___ DATA TO EXAMINE

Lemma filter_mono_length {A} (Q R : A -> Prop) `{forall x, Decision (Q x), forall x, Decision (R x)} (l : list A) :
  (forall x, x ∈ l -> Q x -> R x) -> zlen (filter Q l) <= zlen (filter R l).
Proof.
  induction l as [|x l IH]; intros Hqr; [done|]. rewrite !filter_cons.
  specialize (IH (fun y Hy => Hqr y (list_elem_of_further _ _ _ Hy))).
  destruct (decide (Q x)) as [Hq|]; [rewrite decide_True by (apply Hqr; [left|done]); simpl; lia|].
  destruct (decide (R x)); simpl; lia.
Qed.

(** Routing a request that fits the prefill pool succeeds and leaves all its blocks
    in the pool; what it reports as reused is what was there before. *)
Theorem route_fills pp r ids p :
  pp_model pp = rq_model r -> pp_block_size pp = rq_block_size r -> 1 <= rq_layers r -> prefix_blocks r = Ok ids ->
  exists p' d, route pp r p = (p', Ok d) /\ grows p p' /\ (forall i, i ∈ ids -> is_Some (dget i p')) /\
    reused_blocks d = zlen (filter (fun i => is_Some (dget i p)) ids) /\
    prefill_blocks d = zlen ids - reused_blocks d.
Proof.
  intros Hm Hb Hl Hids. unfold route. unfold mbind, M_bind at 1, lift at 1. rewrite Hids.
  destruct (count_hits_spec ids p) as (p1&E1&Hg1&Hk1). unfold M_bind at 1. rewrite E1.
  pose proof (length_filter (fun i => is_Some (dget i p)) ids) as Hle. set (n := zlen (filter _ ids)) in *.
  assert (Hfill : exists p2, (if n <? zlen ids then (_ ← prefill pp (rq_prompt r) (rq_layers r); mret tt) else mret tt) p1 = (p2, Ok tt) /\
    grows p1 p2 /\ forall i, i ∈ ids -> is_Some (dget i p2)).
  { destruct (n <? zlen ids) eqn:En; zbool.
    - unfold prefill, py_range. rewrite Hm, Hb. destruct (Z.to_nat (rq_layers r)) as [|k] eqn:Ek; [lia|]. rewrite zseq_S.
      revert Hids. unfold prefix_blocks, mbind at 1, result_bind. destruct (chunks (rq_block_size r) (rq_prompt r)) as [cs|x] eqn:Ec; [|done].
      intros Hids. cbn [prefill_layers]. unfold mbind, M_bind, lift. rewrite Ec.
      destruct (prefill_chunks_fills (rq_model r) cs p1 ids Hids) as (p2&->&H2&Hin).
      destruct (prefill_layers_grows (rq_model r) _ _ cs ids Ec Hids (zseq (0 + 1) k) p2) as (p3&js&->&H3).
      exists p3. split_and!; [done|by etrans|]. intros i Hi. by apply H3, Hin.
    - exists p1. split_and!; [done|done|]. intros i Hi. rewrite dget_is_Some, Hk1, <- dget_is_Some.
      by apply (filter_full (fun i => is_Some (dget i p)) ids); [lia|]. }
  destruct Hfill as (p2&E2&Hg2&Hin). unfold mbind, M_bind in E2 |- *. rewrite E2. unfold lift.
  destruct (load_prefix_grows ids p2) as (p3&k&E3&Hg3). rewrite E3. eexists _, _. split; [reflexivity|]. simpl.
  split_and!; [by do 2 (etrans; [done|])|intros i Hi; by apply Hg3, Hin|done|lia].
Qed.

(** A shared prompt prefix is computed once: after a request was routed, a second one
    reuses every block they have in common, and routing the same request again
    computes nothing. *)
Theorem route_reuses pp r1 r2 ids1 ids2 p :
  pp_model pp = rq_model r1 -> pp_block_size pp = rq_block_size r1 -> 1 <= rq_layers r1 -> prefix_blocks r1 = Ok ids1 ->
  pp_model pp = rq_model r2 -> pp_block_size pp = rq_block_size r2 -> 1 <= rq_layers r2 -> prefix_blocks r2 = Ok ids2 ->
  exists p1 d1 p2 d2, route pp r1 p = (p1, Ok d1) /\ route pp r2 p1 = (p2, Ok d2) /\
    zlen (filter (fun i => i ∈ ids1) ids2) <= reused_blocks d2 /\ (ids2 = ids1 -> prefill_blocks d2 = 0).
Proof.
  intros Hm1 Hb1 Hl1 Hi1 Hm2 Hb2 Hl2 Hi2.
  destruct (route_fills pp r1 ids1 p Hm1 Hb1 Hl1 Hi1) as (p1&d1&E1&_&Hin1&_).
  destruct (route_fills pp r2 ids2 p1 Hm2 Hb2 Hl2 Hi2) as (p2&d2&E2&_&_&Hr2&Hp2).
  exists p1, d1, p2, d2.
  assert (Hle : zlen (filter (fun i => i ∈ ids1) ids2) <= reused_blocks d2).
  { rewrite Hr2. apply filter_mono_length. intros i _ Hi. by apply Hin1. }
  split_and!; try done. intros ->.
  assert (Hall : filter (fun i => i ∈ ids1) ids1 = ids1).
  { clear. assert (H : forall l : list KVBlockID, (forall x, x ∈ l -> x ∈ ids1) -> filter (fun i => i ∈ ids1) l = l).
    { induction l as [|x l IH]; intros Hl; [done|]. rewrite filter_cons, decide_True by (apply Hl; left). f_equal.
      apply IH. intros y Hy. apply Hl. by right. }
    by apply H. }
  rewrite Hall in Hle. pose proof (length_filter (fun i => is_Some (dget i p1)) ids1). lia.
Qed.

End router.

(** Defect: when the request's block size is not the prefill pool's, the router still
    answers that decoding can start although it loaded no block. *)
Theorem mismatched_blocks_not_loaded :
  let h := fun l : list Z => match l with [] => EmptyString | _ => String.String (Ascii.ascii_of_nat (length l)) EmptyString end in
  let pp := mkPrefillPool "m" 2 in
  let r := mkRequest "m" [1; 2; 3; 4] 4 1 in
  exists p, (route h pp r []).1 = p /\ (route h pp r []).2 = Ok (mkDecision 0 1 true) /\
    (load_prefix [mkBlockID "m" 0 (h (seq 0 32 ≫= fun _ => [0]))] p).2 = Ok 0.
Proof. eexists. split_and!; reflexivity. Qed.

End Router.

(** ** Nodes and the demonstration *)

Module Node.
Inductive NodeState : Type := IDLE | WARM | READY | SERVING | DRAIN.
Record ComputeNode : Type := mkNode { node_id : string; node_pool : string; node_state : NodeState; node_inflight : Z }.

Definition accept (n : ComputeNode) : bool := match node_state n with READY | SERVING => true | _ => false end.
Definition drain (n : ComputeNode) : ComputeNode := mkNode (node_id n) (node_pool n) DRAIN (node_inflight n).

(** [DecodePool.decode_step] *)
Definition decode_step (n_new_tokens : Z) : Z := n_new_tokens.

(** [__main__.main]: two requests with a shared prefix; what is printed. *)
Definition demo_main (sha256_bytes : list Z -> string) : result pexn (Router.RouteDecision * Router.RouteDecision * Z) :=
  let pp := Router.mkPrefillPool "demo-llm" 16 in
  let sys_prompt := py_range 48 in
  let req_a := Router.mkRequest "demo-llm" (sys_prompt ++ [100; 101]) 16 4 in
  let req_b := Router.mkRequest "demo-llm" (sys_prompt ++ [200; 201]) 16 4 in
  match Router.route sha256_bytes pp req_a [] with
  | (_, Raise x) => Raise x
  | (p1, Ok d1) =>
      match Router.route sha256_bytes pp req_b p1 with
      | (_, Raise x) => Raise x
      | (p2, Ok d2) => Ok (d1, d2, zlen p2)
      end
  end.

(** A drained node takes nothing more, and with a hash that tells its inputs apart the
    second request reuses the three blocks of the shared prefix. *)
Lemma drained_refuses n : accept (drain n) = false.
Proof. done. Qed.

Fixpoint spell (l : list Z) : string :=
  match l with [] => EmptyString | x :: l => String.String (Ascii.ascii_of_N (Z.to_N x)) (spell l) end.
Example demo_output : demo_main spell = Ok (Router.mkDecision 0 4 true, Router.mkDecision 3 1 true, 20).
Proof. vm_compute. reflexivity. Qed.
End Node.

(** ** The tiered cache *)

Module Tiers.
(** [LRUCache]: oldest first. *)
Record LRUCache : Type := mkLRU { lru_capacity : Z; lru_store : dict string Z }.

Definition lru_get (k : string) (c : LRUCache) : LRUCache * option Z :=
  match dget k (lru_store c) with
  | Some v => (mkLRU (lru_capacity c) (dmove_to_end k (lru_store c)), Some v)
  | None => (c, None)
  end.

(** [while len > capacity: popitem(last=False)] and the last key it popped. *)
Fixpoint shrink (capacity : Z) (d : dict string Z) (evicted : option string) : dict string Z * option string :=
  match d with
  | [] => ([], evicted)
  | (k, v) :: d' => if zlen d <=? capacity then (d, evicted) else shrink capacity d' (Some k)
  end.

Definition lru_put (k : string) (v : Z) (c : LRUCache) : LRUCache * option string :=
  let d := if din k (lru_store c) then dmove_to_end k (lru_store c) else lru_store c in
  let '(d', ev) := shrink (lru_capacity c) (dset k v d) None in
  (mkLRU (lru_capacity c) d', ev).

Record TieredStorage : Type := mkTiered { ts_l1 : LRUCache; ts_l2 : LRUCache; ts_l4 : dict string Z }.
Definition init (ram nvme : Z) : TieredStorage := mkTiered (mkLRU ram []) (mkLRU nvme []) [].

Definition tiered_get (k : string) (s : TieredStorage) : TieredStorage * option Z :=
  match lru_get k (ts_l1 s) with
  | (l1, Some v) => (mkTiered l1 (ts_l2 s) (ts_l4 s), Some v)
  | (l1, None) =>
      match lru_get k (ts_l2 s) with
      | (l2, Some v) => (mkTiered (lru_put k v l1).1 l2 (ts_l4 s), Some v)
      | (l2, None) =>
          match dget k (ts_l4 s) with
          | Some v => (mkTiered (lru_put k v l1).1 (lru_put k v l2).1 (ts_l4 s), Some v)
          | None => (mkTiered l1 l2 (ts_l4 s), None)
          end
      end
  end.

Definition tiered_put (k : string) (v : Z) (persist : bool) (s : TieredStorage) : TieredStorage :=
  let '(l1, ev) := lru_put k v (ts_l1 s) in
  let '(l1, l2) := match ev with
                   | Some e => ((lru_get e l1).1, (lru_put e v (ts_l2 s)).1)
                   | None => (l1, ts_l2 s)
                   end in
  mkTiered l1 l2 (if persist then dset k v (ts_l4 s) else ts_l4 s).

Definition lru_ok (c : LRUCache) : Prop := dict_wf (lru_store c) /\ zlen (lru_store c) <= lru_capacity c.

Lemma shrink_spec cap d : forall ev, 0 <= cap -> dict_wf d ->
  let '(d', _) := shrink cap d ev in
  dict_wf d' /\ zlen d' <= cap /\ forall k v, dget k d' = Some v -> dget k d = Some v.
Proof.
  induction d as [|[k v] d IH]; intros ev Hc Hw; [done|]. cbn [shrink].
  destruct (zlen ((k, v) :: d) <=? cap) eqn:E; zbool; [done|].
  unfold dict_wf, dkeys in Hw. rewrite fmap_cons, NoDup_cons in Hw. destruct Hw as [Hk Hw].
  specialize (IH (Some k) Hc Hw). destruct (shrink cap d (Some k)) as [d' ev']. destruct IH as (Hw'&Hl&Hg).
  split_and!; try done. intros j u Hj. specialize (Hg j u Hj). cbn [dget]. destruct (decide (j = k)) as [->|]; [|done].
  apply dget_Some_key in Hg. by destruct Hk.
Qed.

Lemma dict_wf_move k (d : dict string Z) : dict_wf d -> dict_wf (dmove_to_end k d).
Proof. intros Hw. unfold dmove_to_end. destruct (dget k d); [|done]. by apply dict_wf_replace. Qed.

______
___ DATA TO EXAMINE

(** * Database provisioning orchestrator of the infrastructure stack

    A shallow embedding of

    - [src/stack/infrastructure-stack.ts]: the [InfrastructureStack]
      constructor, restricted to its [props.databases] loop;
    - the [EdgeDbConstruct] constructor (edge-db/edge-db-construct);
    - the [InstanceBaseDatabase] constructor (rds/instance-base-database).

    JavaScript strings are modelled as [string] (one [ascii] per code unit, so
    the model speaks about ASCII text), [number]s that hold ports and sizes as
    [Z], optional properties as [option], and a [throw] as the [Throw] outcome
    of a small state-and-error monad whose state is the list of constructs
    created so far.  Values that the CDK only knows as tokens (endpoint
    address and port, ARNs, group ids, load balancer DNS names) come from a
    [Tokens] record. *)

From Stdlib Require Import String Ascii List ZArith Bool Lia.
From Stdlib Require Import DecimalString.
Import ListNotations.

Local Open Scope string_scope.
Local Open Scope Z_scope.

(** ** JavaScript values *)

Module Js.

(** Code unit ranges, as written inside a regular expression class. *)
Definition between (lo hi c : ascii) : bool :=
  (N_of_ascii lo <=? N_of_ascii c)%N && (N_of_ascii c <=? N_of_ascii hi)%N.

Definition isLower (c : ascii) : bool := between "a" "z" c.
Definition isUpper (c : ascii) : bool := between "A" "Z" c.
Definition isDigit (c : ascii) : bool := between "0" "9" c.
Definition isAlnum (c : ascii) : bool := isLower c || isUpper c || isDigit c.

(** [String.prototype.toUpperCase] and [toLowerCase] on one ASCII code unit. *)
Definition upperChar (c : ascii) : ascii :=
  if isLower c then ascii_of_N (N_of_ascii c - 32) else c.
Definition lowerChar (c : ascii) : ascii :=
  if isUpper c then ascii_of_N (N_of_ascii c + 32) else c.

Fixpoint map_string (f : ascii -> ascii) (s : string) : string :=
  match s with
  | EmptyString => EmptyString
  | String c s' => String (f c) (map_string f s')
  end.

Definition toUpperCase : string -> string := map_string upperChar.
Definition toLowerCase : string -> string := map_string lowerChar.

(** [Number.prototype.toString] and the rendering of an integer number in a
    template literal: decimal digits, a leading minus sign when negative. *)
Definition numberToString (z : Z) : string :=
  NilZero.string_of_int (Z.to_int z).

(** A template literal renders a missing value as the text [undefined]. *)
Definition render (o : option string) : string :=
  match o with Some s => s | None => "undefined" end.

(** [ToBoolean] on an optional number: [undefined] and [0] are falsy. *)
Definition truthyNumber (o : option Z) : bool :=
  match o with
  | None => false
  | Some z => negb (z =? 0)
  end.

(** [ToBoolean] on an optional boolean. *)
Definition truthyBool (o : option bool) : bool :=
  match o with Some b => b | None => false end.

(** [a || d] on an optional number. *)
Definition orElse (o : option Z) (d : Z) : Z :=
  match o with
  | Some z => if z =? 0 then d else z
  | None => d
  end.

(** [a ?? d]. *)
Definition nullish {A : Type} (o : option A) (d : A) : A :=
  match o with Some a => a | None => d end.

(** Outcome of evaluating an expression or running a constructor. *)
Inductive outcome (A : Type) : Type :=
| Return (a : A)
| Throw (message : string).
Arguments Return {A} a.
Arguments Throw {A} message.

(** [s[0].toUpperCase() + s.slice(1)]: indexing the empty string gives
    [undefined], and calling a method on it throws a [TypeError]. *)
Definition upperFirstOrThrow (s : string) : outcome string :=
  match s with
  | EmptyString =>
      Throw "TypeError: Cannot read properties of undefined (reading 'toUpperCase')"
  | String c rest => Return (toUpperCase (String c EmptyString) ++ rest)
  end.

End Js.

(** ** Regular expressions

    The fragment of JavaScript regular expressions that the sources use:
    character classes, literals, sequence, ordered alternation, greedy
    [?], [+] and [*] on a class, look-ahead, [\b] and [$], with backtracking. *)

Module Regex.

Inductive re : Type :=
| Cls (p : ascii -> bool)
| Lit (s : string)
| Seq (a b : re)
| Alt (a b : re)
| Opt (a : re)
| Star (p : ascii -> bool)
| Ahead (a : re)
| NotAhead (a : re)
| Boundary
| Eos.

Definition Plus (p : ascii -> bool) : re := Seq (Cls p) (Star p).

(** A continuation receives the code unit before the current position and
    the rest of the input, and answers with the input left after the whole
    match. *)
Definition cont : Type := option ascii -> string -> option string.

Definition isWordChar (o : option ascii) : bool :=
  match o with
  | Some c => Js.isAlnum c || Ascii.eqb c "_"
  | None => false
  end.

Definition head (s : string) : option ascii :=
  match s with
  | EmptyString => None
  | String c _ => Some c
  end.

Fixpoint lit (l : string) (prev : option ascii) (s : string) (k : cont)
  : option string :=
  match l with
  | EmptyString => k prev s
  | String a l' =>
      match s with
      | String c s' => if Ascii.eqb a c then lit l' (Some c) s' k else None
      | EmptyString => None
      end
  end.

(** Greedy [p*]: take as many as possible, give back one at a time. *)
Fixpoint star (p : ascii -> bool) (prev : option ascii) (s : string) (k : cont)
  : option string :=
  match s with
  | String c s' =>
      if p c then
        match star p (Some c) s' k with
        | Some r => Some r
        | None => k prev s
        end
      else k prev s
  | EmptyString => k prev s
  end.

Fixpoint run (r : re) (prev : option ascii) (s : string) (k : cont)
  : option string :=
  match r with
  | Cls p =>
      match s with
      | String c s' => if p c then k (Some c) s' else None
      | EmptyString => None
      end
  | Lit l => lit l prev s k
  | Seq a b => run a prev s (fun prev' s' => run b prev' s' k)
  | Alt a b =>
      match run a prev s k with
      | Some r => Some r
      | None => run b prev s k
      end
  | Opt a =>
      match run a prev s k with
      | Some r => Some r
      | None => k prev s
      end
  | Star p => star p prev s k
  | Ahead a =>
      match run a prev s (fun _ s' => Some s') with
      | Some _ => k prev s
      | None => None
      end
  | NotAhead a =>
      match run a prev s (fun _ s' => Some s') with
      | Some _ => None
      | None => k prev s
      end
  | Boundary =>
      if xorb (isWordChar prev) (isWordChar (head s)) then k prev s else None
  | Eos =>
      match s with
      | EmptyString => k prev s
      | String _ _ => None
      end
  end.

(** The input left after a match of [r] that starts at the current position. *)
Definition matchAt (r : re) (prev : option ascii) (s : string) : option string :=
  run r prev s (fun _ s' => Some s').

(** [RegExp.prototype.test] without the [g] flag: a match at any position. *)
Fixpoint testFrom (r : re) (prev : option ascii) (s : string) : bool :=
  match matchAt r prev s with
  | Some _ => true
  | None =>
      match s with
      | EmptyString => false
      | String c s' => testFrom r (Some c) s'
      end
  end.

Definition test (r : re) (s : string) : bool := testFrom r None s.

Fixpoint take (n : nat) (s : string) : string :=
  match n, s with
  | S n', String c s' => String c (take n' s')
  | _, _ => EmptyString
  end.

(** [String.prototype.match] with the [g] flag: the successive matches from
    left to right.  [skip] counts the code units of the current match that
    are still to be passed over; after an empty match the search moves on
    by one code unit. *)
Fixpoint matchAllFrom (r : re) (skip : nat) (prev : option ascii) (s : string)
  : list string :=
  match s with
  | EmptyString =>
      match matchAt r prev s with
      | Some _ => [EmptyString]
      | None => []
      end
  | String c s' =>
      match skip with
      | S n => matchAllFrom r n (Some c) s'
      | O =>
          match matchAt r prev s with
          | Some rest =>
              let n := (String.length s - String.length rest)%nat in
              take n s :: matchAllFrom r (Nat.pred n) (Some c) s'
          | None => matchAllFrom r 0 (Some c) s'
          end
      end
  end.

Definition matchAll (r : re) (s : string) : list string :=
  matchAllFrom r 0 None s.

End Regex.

______

DESCRIPTION OF THE TASK:
From the material above, set down exactly the lines between the line holding "x, Decision (Q" and the line holding "destruct (count_hits_spec ids", inclusive. Include nothing else.

ANSWER TO THIS EXERCISE:
Lemma filter_mono_length {A} (Q R : A -> Prop) `{forall x, Decision (Q x), forall x, Decision (R x)} (l : list A) :
  (forall x, x ∈ l -> Q x -> R x) -> zlen (filter Q l) <= zlen (filter R l).
Proof.
  induction l as [|x l IH]; intros Hqr; [done|]. rewrite !filter_cons.
  specialize (IH (fun y Hy => Hqr y (list_elem_of_further _ _ _ Hy))).
  destruct (decide (Q x)) as [Hq|]; [rewrite decide_True by (apply Hqr; [left|done]); simpl; lia|].
  destruct (decide (R x)); simpl; lia.
Qed.

(** Routing a request that fits the prefill pool succeeds and leaves all its blocks
    in the pool; what it reports as reused is what was there before. *)
Theorem route_fills pp r ids p :
  pp_model pp = rq_model r -> pp_block_size pp = rq_block_size r -> 1 <= rq_layers r -> prefix_blocks r = Ok ids ->
  exists p' d, route pp r p = (p', Ok d) /\ grows p p' /\ (forall i, i ∈ ids -> is_Some (dget i p')) /\
    reused_blocks d = zlen (filter (fun i => is_Some (dget i p)) ids) /\
    prefill_blocks d = zlen ids - reused_blocks d.
Proof.
  intros Hm Hb Hl Hids. unfold route. unfold mbind, M_bind at 1, lift at 1. rewrite Hids.
  destruct (count_hits_spec ids p) as (p1&E1&Hg1&Hk1). unfold M_bind at 1. rewrite E1.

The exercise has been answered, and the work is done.